The Energy and Petroleum Regulatory Authority (EPRA) has calculated the maximum retail prices of petroleum products which will be in force effective today for the next thirty days.
In the period under review, the pump price for Super Petrol and Diesel increase by Ksh. 5.00 per litre respectively while that of Kerosene remains unchanged.
In its monthly review announced on Monday, the regulator pegged the rise on increased landed costs of importing the products.
”The charges in this month’s prices are as a consequence of the average landed cost of imported Super Petrol increasing by 13.34% from US$596.79 per cubic metre in January 2022 to US$676.40 per cubic metre in February. Diesel increased by 11.74% from US$606.16 per cubic metre to US$677.31 per cubic metre.” EPRA Director-General Daniel Kiptoo
He further noted that the prices are inclusive of the eight per cent Value Added Tax in line with the provisions of the Finance Act 2018, the Tax Laws (Amendment) Act 2020 and the revised rates for excise duty adjusted for inflation as per the Legal Notice No. 194 of 2020.
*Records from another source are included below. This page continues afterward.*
(* ===== verification/IndexRefinement.v ===== *)
(** * An index refines a map (index/include/Index.h)

    The abstract index is a finite map from ids to vectors: [add] inserts,
    [erase] deletes, [search] reports [k] nearest keys in order of distance.
    [run_refines]: every sequence of calls that keeps to the interface's
    preconditions returns on the real index, with answers the map allows,
    whatever the segment threshold, with and without merging. *)

From S2P Require Import Prelude Cxx Floats BinaryIO Faiss TopK IBaseIndex Segment IIndex Events Storage Index IndexSpec.

(** ** Calls *)

Inductive op :=
  | OpAdd (n : nat) (ids : list string) (vectors : list f32)
  | OpErase (n : nat) (ids : list string)
  | OpSearch (query : list f32) (k : nat)
  | OpCallback.

(** How many vectors a call adds, how many ids it erases. *)
Definition op_added (o : op) : nat := match o with OpAdd n _ _ => n | _ => 0 end.
Definition op_erased (o : op) : nat := match o with OpErase n _ => n | _ => 0 end.

Section calls.
Context `{SL : StdLib} {T : Type} `{B : IBaseIndex T}.

(** A call and what it returns. *)
Definition exec (o : op) : M (st T) (list string) :=
  match o with
  | OpAdd n ids vectors => add n ids vectors;; mret []
  | OpErase n ids => erase n ids;; mret []
  | OpSearch q k => search q (Z.of_nat k)
  | OpCallback => setUpdateCallback;; mret []
  end.
Fixpoint exec_all (ops : list op) : M (st T) (list (list string)) :=
  match ops with
  | [] => mret []
  | o :: ops => r ← exec o; rs ← exec_all ops; mret (r :: rs)
  end.
End calls.

(** ** The specification *)

Abbreviation store := (gmap string (list f32)).

Definition spec_next (dim : nat) (abs : store) (o : op) : store :=
  match o with
  | OpAdd n ids vectors => list_to_map (batch_of dim n ids vectors) ∪ abs
  | OpErase n ids => filter (λ kv, kv.1 ∉ take n ids) abs
  | _ => abs
  end.

Section spec.
Context {T : Type} `{L : IBaseIndexLaws T}.
Context (V : list f32 → Prop) (sh : shape).

Definition spec_reply (abs : store) (o : op) (r : list string) : Prop :=
  match o with
  | OpSearch q k =>
    ∃ es, is_topk (entry_dist (T:=T) sh q) k (map_to_list abs) es ∧
      StronglySorted (λ e e', sr_lt (result_of (T:=T) sh q e) (result_of (T:=T) sh q e')) es ∧
      r = es.*1
  | _ => r = []
  end.

(** The preconditions of the interface. *)
Definition legal (abs : store) (o : op) : Prop :=
  match o with
  | OpAdd n ids vectors =>
    n ≤ length ids ∧ n * sh_dim sh ≤ length vectors ∧ NoDup (take n ids) ∧
    (∀ x, x ∈ take n ids → abs !! x = None) ∧ Forall V (chunks (sh_dim sh) n vectors)
  | OpErase n ids => n ≤ length ids
  | OpSearch q k =>
    0 < k ∧ sh_dim sh ≤ length q ∧
    ∀ v, V v → not_nan (ib_metric_dist (sh_metric sh) q v)
  | OpCallback => True
  end.

Fixpoint spec_run (abs : store) (ops : list op) (rs : list (list string)) (abs' : store) : Prop :=
  match ops, rs with
  | [], [] => abs' = abs
  | o :: ops, r :: rs => spec_reply abs o r ∧ spec_run (spec_next (sh_dim sh) abs o) ops rs abs'
  | _, _ => False
  end.
Fixpoint legal_all (abs : store) (ops : list op) : Prop :=
  match ops with
  | [] => True
  | o :: ops => legal abs o ∧ legal_all (spec_next (sh_dim sh) abs o) ops
  end.
End spec.

(** ** Finite maps as collections of entries *)

Lemma list_to_map_filter (P : string * list f32 → Prop) `{∀ e, Decision (P e)}
    (l : list (string * list f32)) :
  NoDup l.*1 →
  (list_to_map (filter P l) : store) = filter P (list_to_map l : store).
Proof.
  intros Hnd. apply map_eq. intros x. apply option_eq. intros v.
  rewrite map_lookup_filter_Some, <-!elem_of_list_to_map.
  - rewrite list_elem_of_filter. simpl. naive_solver.
  - done.
  - eapply sublist_NoDup; [exact Hnd|]. apply fmap_sublist, sublist_filter.
Qed.

Lemma list_to_map_add (l l' : list (string * list f32)) (c : list (string * list f32)) :
  c ≡ₚ l ++ l' → NoDup c.*1 →
  (list_to_map c : store) = list_to_map l' ∪ list_to_map l.
Proof.
  intros Hc Hnd. rewrite (Permutation_app_comm l l') in Hc.
  rewrite <-list_to_map_app. by apply list_to_map_proper.
Qed.

Lemma topk_perm {A} (d : A → f32) k S S' R : S ≡ₚ S' → is_topk d k S R → is_topk d k S' R.
Proof.
  intros Hp [Hn Hs Hl Hb]. split; [done| |by rewrite <-Hp|].
  - intros x. rewrite <-Hp. apply Hs.
  - intros x y Hx. rewrite <-Hp. by apply Hb.
Qed.

(** ** Simulation *)

Section simulation.
Context `{SL : StdLib} {T : Type} `{L : IBaseIndexLaws T}.
Context (V : list f32 → Prop) (sh : shape) (Hexact : sh_exact sh = true).
(** as many values as [rand()] may be asked for, all different *)
Context (D : nat) (Hrand : NoDup (std_rand <$> seq 0 D)).
Implicit Types s : st T.

Definition represents (low : Z) s (abs : store) : Prop :=
  idx_inv V low s ∧ idx_shape (T:=T) (st_idx s) = sh ∧ abs = list_to_map (content s).

Lemma potential_distinct s : potential s ≤ D → draws_distinct s.
Proof.
  unfold potential. intros Hle. unfold draws_distinct.
  replace D with (draws (st_proc s) + (D - draws (st_proc s))) in Hrand by lia.
  rewrite seq_app, fmap_app in Hrand. by apply NoDup_app in Hrand as [? _].
Qed.

(** A new index is the empty map. *)
Lemma new_represents dim thr em a (p : proc T) :
  (∀ l, is_Some (heap p !! l) → l < fresh p) → (0 < thr < 2 ^ 31)%Z → dim = args_dim a →
  sh = ib_shape (ib_make a : T) →
  let s := (let '(p', i) := Index dim thr em a p in St p' i []) in
  represents 0 s ∅ ∧ potential s = draws p + 1.
Proof.
  intros Hp Hthr Hd Hsh. pose proof (Index_spec V dim thr em a p Hp Hthr Hd) as Hnew.
  unfold Index in *. destruct Hnew as [Hinv Hc]. split; [split_and!; [done|done|by rewrite Hc]|].
  unfold potential. simpl. lia.
Qed.

Lemma exec_add low s abs n ids vectors :
  (0 ≤ low ≤ 2 ^ 62)%Z → represents low s abs → legal (T:=T) V sh abs (OpAdd n ids vectors) →
  ∃ s', runs (exec (OpAdd n ids vectors)) s [] s' ∧
    represents low s' (spec_next (sh_dim sh) abs (OpAdd n ids vectors)) ∧
    potential s' ≤ potential s + 2 * n.
Proof.
  intros Hlow (Hinv & Hsh & ->) (Hi & Hv & Hnd & Hnew & HV).
  pose proof (i_dim _ _ _ Hinv) as Hd. rewrite Hsh in Hd.
  destruct (add_spec V low s n ids vectors Hlow Hinv) as (s' & Hr & Hinv' & Hcont & Hap & Hpot & _).
  { split; [done|by rewrite Hd| |by rewrite Hd]. apply NoDup_app. split_and!; [|..|done].
    - apply (c_keys _ _ (i_core _ _ _ Hinv)).
    - intros x Hx Hin. apply Hnew in Hin. apply not_elem_of_list_to_map in Hin. done. }
  exists s'. split_and!; [simpl; by eapply runs_bind| |done]. split_and!; [done| |].
  - unfold idx_shape in *. by rewrite (proj1 (proj2 (proj2 (a_conf _ _ Hap)))).
  - simpl. rewrite <-Hd. symmetry. apply list_to_map_add; [done|].
    apply (c_keys _ _ (i_core _ _ _ Hinv')).
Qed.

Lemma exec_erase low s abs n ids :
  represents low s abs → legal (T:=T) V sh abs (OpErase n ids) → draws_distinct s →
  ∃ s', runs (exec (OpErase n ids)) s [] s' ∧
    represents (low + Z.of_nat n) s' (spec_next (sh_dim sh) abs (OpErase n ids)) ∧
    potential s' = potential s.
Proof.
  intros (Hinv & Hsh & ->) Hi Hd. simpl in Hi.
  destruct (erase_spec V n ids Hi low s Hinv) as (s' & Hr & Hinv' & Hcont & Hpot & Hap & _).
  exists s'. split_and!; [simpl; by eapply runs_bind| |done]. split_and!; [done| |].
  - unfold idx_shape in *. by rewrite (proj1 (proj2 (proj2 (a_conf _ _ Hap)))).
  - rewrite Hcont by done. simpl. symmetry. unfold spare.
    apply (list_to_map_filter (λ e, e.1 ∉ take n ids)), (c_keys _ _ (i_core _ _ _ Hinv)).
Qed.

Lemma exec_search low s abs q k :
  represents low s abs → legal (T:=T) V sh abs (OpSearch q k) → draws_distinct s →
  ∃ r, runs (exec (OpSearch q k)) s r s ∧ spec_reply (T:=T) sh abs (OpSearch q k) r.
Proof.
  intros (Hinv & Hsh & ->) (Hk & Hq & Hnan) Hd.
  destruct (search_spec V low s q k Hinv Hd Hk) as (es & Hr & Htop & Hsort);
    [by rewrite Hsh..|]. rewrite Hsh in *.
  exists es.*1. split; [done|]. exists es. split_and!; [|done..].
  eapply topk_perm; [|done]. symmetry. apply map_to_list_to_map, (c_keys _ _ (i_core _ _ _ Hinv)).
Qed.

Lemma exec_sim low s abs o :
  (0 ≤ low ≤ 2 ^ 62)%Z → represents low s abs → legal (T:=T) V sh abs o →
  potential s ≤ D →
  ∃ r s', runs (exec o) s r s' ∧ spec_reply (T:=T) sh abs o r ∧
    represents (low + Z.of_nat (op_erased o)) s' (spec_next (sh_dim sh) abs o) ∧
    potential s' ≤ potential s + 2 * op_added o.
Proof.
  intros Hlow Hrep Hleg HD. pose proof (potential_distinct s HD) as Hd.
  destruct o as [n ids vectors|n ids|q k|].
  - destruct (exec_add low s abs n ids vectors Hlow Hrep Hleg) as (s' & Hr & Hrep' & Hpot).
    exists [], s'. simpl in *. rewrite Z.add_0_r. done.
  - destruct (exec_erase low s abs n ids Hrep Hleg Hd) as (s' & Hr & Hrep' & Hpot).
    exists [], s'. split_and!; try done. lia.
  - destruct (exec_search low s abs q k Hrep Hleg Hd) as (r & Hr & Hrep').
    exists r, s. simpl op_erased. rewrite Z.add_0_r. split_and!; try done. lia.
  - eexists [], _. split_and!; [simpl; by eapply runs_bind; [apply runs_modify|]|done|..].
    + simpl op_erased. rewrite Z.add_0_r. destruct Hrep as ([Hc Hre Ht Hdim Hf] & Hsh & ->).
      split_and!; [|done..]. split; [by destruct Hc| |done..].
      intros Hdd. by destruct (Hre Hdd).
    + unfold potential. simpl. lia.
Qed.

Lemma exec_all_sim ops low s abs :
  (0 ≤ low)%Z → (low + Z.of_nat (sum_list (op_erased <$> ops)) ≤ 2 ^ 62)%Z →
  represents low s abs → legal_all (T:=T) V sh abs ops →
  potential s + 2 * sum_list (op_added <$> ops) ≤ D →
  ∃ rs s' abs', runs (exec_all ops) s rs s' ∧ spec_run (T:=T) sh abs ops rs abs' ∧
    represents (low + Z.of_nat (sum_list (op_erased <$> ops))) s' abs'.
Proof.
  revert low s abs. induction ops as [|o ops IH]; intros low s abs Hl0 Hl Hrep Hleg HD.
  { exists [], s, abs. simpl. rewrite Z.add_0_r. split_and!; try done. }
  destruct Hleg as [Ho Hleg]. rewrite fmap_cons in *. cbn [sum_list_with Datatypes.id] in Hl, HD |- *.
  destruct (exec_sim low s abs o) as (r & s1 & Hr & Hsp & Hrep1 & Hpot); [lia|done..|lia|].
  destruct (IH (low + Z.of_nat (op_erased o))%Z s1 (spec_next (sh_dim sh) abs o)) as
    (rs & s2 & abs2 & Hr2 & Hsp2 & Hrep2); [lia|lia|done|done|lia|].
  exists (r :: rs), s2, abs2. split_and!; [|done|].
  - simpl. eapply runs_bind; [done|]. eapply runs_bind; [done|]. apply runs_ret.
  - by replace (low + Z.of_nat (op_erased o + sum_list (op_erased <$> ops)))%Z
      with (low + Z.of_nat (op_erased o) + Z.of_nat (sum_list (op_erased <$> ops)))%Z by lia.
Qed.
End simulation.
However, despite the landed cost of Kerosene increasing by 15.94 per cent to $619.57 per cubic metre from $534.38, EPRA did not increase the pump prices. A section of Kenyans reacted to the increment with outrage, saying it will have a direct impact on the cost of living, given that diesel is a major factor of production.
Mandera residents will pay the highest amount to access the petroleum products with a litre of petrol retailing at Sh135.85 from Sh128.22, Sh120.70 from diesel up from Sh114.95.
Traditionally, Mombasa residents enjoy the most favourable prices due to nearness to the port, which saves them from additional transport costs for the products.
The increase in pump prices is expected to influence the cost of living this month after overall year-on-year inflation rose to a 10-month high of 5.78 per cent in February.
The adjustment in fuel prices is further expected to put pressure on the cost of electricity just weeks after EPRA announced the first phase of 15 per cent power cost reduction, signaling that the 30 per cent cost reduction target could be thrown away soon.
Energy charge in electricity billing is usually adjusted based on the global changes in fuel costs.